* To do
Could you return every line of the records below that contains the word "whatever"?

Stored data entries
--------

(** What [merge] leaves under a key: the last define for it, else what
    the data had. *)
Lemma lookup_merge (base : gmap string value) (ds : list (string * string))
    (key : string) :
  merge base (Some ds) !! key =
  match assoc key (rev ds) with
  | Some x => Some (VStr x)
  | None => base !! key
  end.
Proof.
  unfold merge. rewrite lookup_dict_update, <- map_rev, assoc_fmap.
  destruct (assoc key (rev ds)); reflexivity.
Qed.

(** C3: with no defines ([None]) or an empty list the data pass through
    unchanged; otherwise the defines are stored one after the other in
    the order given, each replacing whatever the key held, so that the
    last define for a key is the one that stays: two defines for [k]
    leave [base] with [k] set to the second value, whatever the first. *)
Theorem merge_overrides (base : gmap string value)
    (ds : list (string * string)) (k v v1 v2 : string) :
  merge base None = base
  /\ merge base (Some []) = base
  /\ merge base (Some ((k, v) :: ds)) = merge (<[k := VStr v]> base) (Some ds)
  /\ merge base (Some (ds ++ [(k, v)])%list)
     = <[k := VStr v]> (merge base (Some ds))
  /\ (forall key : string,
        merge base (Some ds) !! key =
        match assoc key (rev ds) with
        | Some x => Some (VStr x)
        | None => base !! key
        end)
  /\ merge base (Some [(k, v1); (k, v2)]) = <[k := VStr v2]> base.
Proof.
  repeat split.
  - unfold merge. rewrite map_app. apply dict_update_snoc.
  - apply lookup_merge.
  - unfold merge, dict_update. cbn. apply insert_insert_eq.
Qed.

End Merge.

(** ** Name resolution in the module as written *)

Section Names.

Lemma global_bound (G : list string) (name : string) (w : world) :
  bound G name = true -> global G name w = (Ok tt, w).
Proof. unfold global. intros ->. reflexivity. Qed.

Lemma global_unbound (G : list string) (name : string) (w : world) :
  bound G name = false -> global G name w = (Raise (NameError name), w).
Proof. unfold global. intros ->. reflexivity. Qed.

Lemma collections_unbound : bound module_globals "collections" = false.
Proof. reflexivity. Qed.

Lemma csv_unbound : bound module_globals "csv" = false.
Proof. reflexivity. Qed.

(** What lines 207-211 do once [collections] and [logging] resolve: a
    mapping is returned as it is. *)
Lemma normalize_mapping_when_bound (G : list string)
    (d : gmap string value) (w : world) :
  bound G "collections" = true ->
  normalize G (VDict d) w = (Ok d, w).
Proof.
  intros H. unfold normalize, bind. rewrite (global_bound _ _ _ H).
  reflexivity.
Qed.

(** ... and anything else is put under ['data'], with a notice logged. *)
Lemma normalize_other_when_bound (G : list string) (v : value) (w : world) :
  bound G "collections" = true -> bound G "logging" = true ->
  is_mapping v = false ->
  normalize G v w =
  (Ok {[ "data" := v ]},
   emit (ELogInfo "input doesn't provide top-level keys; using 'data'") w).
Proof.
  intros Hc Hl Hv. unfold normalize, bind. rewrite (global_bound _ _ _ Hc).
  destruct v; try discriminate Hv;
    rewrite (global_bound _ _ _ Hl); reflexivity.
Qed.

(** C1: evaluated in the module's own namespace, the test of line 207
    raises [NameError] for a mapping, for the empty list and for [None]
    alike: the mapping is not returned and nothing is put under
    ['data']. *)
Theorem normalize_raises_on_samples (w : world) :
  normalize module_globals (VDict {[ "k" := VStr "v" ]}) w
  = (Raise (NameError "collections"), w)
  /\ normalize module_globals (VList []) w
     = (Raise (NameError "collections"), w)
  /\ normalize module_globals VNone w
     = (Raise (NameError "collections"), w).
Proof. repeat split. Qed.

(** C2: in the module's own namespace the normalization step returns
    for no input at all: every call ends in [NameError], the world left
    as it was. *)
Theorem normalize_never_returns (v : value) (w : world) :
  normalize module_globals v w = (Raise (NameError "collections"), w).
Proof. reflexivity. Qed.

(** C7: in the module's own namespace [load_data_dsv] raises [NameError]
    at its first statement, whatever the stream, the dialect and the
    header option: no row is ever read, with or without headers. *)
Theorem load_data_dsv_raises (E : externals) (fin : stream)
    (dialect : string) (has_headers : bool) (w : world) :
  load_data_dsv E module_globals fin dialect has_headers w
  = (Raise (NameError "csv"), w).
Proof. reflexivity. Qed.

(** Importing [csv] alone would not do: [dialect_args] is read next. *)
Lemma load_data_dsv_raises_with_csv (E : externals) (fin : stream)
    (dialect : string) (has_headers : bool) (w : world) :
  load_data_dsv E ("csv" :: module_globals) fin dialect has_headers w
  = (Raise (NameError "dialect_args"), w).
Proof. reflexivity. Qed.

(** With every name supplied the loader hands the text to the reader. *)
Lemma load_data_dsv_repaired (E : externals) (fin : stream)
    (dialect : string) (has_headers : bool) (w : world) :
  load_data_dsv E repaired_globals fin dialect has_headers w
  = ((text <- read_all fin ;;
      lift (csv_rows E dialect has_headers text)) w).
Proof. reflexivity. Qed.


End Names.

(** ** Explicit formats and the absent data file *)

Section Formats.

Context (E : externals).

Lemma dispatch_unrecognized (G : list string) (fmt : string) (fin : stream)
    (w : world) :
  recognized_format fmt = false ->
  dispatch E G fmt fin w
  = (Raise (Exception ("invalid data format: " ++ fmt ++ ";")), w).
Proof.
  unfold recognized_format. intros H.
  apply orb_false_elim in H as [Hnames Hprefix].
  cbn [suffix_table fmap list_fmap snd existsb] in Hnames.
  repeat (apply orb_false_elim in Hnames as [? Hnames]).
  unfold dispatch.
  repeat match goal with
         | Heq : String.eqb fmt _ = false |- _ => rewrite Heq; clear Heq
         end.
  rewrite Hprefix. reflexivity.
Qed.

(** C6: an explicit format that is none of the six names and does not
    start with [csv.] makes the body of the [try] raise "invalid data
    format", a ConfigurationError, for every file name and every opened
    stream; so does [load_data]'s loading stage on standard input and on
    any file that opens, after closing the stream. *)
Theorem invalid_format_rejected (G : list string) (fmt fname : string)
    (fin : stream) (w : world) :
  recognized_format fmt = false ->
  detect_and_load E G fname (Some fmt) fin w
  = (Raise (Exception ("invalid data format: " ++ fmt ++ ";")), w)
  /\ ConfigurationError (Exception ("invalid data format: " ++ fmt ++ ";"))
  /\ read_data E module_globals (Some "-") (Some fmt) w
     = (Raise (Exception ("invalid data format: " ++ fmt ++ ";")),
        emit (ECloseIn Stdin) w)
  /\ (fname <> "-" -> is_Some (w_files w !! fname) ->
      forall defines : option (list (string * string)),
        read_data E module_globals (Some fname) (Some fmt) w
        = (Raise (Exception ("invalid data format: " ++ fmt ++ ";")),
           emit (ECloseIn (FileIn fname)) (emit (EOpenRead fname) w))
        /\ (load_data E module_globals (Some fname) (Some fmt) defines w).1
           = Raise (Exception ("invalid data format: " ++ fmt ++ ";"))).
Proof.
  intros H. split; [|split; [|split]].
  - unfold detect_and_load, bind, lift. cbn [detect_format].
    apply dispatch_unrecognized, H.
  - apply invalid_format_is_configuration_error.
  - unfold read_data, try_finally, detect_and_load, bind, lift.
    cbn [String.eqb Ascii.eqb Bool.eqb detect_format].
    rewrite global_bound by reflexivity. cbn [ret].
    rewrite dispatch_unrecognized by exact H. reflexivity.
  - intros Hne [text Hopen] defines.
    assert (Hread :
      read_data E module_globals (Some fname) (Some fmt) w
      = (Raise (Exception ("invalid data format: " ++ fmt ++ ";")),
         emit (ECloseIn (FileIn fname)) (emit (EOpenRead fname) w))).
    { unfold read_data, try_finally, detect_and_load, bind, lift, open_rt.
      apply String.eqb_neq in Hne. rewrite Hne, Hopen.
      cbn [detect_format].
      rewrite dispatch_unrecognized by exact H. reflexivity. }
    split; [exact Hread|].
    unfold load_data, bind. rewrite Hread. reflexivity.
Qed.

Lemma read_data_no_file (G : list string) (fmt : option string) (w : world) :
  read_data E G None fmt w = (Ok (VDict ∅), w).
Proof. reflexivity. Qed.

(** C5 as the code has it: without a data file the requested format is
    never looked at.  The loading stage returns the empty dict for every
    format, known or not, and no run of [load_data] ends in a
    ConfigurationError. *)
Theorem no_file_ignores_format (G : list string) (fmt : option string)
    (defines : option (list (string * string))) (w : world) (e : exn) :
  ConfigurationError e ->
  read_data E G None fmt w = (Ok (VDict ∅), w)
  /\ (load_data E G None fmt defines w).1 <> Raise e.
Proof.
  intros He. split; [reflexivity|].
  unfold load_data, bind. rewrite read_data_no_file.
  unfold normalize, bind, global.
  destruct (bound G "collections"); cbn; [discriminate|].
  intros [= <-]. destruct He as [He|[f He]]; discriminate He.
Qed.

End Formats.

(** C5, refuted as stated: with no data file and the format [json]
    requested, [load_data] raises no ConfigurationError, neither in the
    module's own namespace (where it stops at line 207) nor with the
    missing names supplied (where it returns the empty dict). *)
Lemma no_file_format_requested_no_configuration_error :
  ~ (exists (e : exn) (w' : world),
       load_data sample_externals module_globals None (Some "json") None
         sample_world = (Raise e, w')
       /\ ConfigurationError e)
  /\ load_data sample_externals repaired_globals None (Some "json") None
       sample_world = (Ok ∅, sample_world).
Proof.
  split; [|reflexivity].
  intros (e & w' & Hrun & He).
  assert (Hcode :
    load_data sample_externals module_globals None (Some "json") None
      sample_world = (Raise (NameError "collections"), sample_world))
    by reflexivity.
  rewrite Hcode in Hrun. injection Hrun as <- _.
  destruct He as [He|[f He]]; discriminate He.
Qed.

Lemma invalid_format_rejected_witness :
  recognized_format "frobnicate" = false
  /\ detect_and_load sample_externals module_globals "d.json"
       (Some "frobnicate") (FileIn "d.json") sample_world
     = (Raise (Exception "invalid data format: frobnicate;"), sample_world).
Proof.
  split; [reflexivity|].
  exact (proj1 (invalid_format_rejected sample_externals module_globals
                  "frobnicate" "d.json" (FileIn "d.json") sample_world
                  eq_refl)).
Defined.

Lemma no_file_ignores_format_witness :
  ConfigurationError (Exception "no data format;")
  /\ read_data sample_externals repaired_globals None (Some "json")
       sample_world = (Ok (VDict ∅), sample_world)
  /\ (load_data sample_externals repaired_globals None (Some "json") None
        sample_world).1 <> Raise (Exception "no data format;").
Proof.
  split; [left; reflexivity|].
  apply (no_file_ignores_format sample_externals repaired_globals
           (Some "json") None sample_world (Exception "no data format;")).
  left. reflexivity.
Defined.

(** ** The template argument *)

Section Template.

Context (E : externals) (G : list string).

(** C10: leaving the template argument out is the same as giving ["-"]:
    both take the branch of line 298, so [main] runs identically, and in
    the module's namespace that branch reads the template wholly from
    standard input. *)
Theorem main_template_omitted (defines : option (list (string * string)))
    (data fmt out : option string) (w : world) :
  load_template E G None = load_template E G (Some "-")
  /\ main E G (mkArgs defines data fmt out None) w
     = main E G (mkArgs defines data fmt out (Some "-")) w
  /\ load_template E module_globals None w
     = (get_template_dict E (w_stdin w),
        emit (EReadAll Stdin)
          (mkWorld "" (w_files w) (w_locked w) (w_stdout w) (w_trace w))).
Proof. repeat split. Qed.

--------

* Your response
    the order given, each replacing whatever the key held, so that the
    leave [base] with [k] set to the second value, whatever the first. *)
    at its first statement, whatever the stream, the dialect and the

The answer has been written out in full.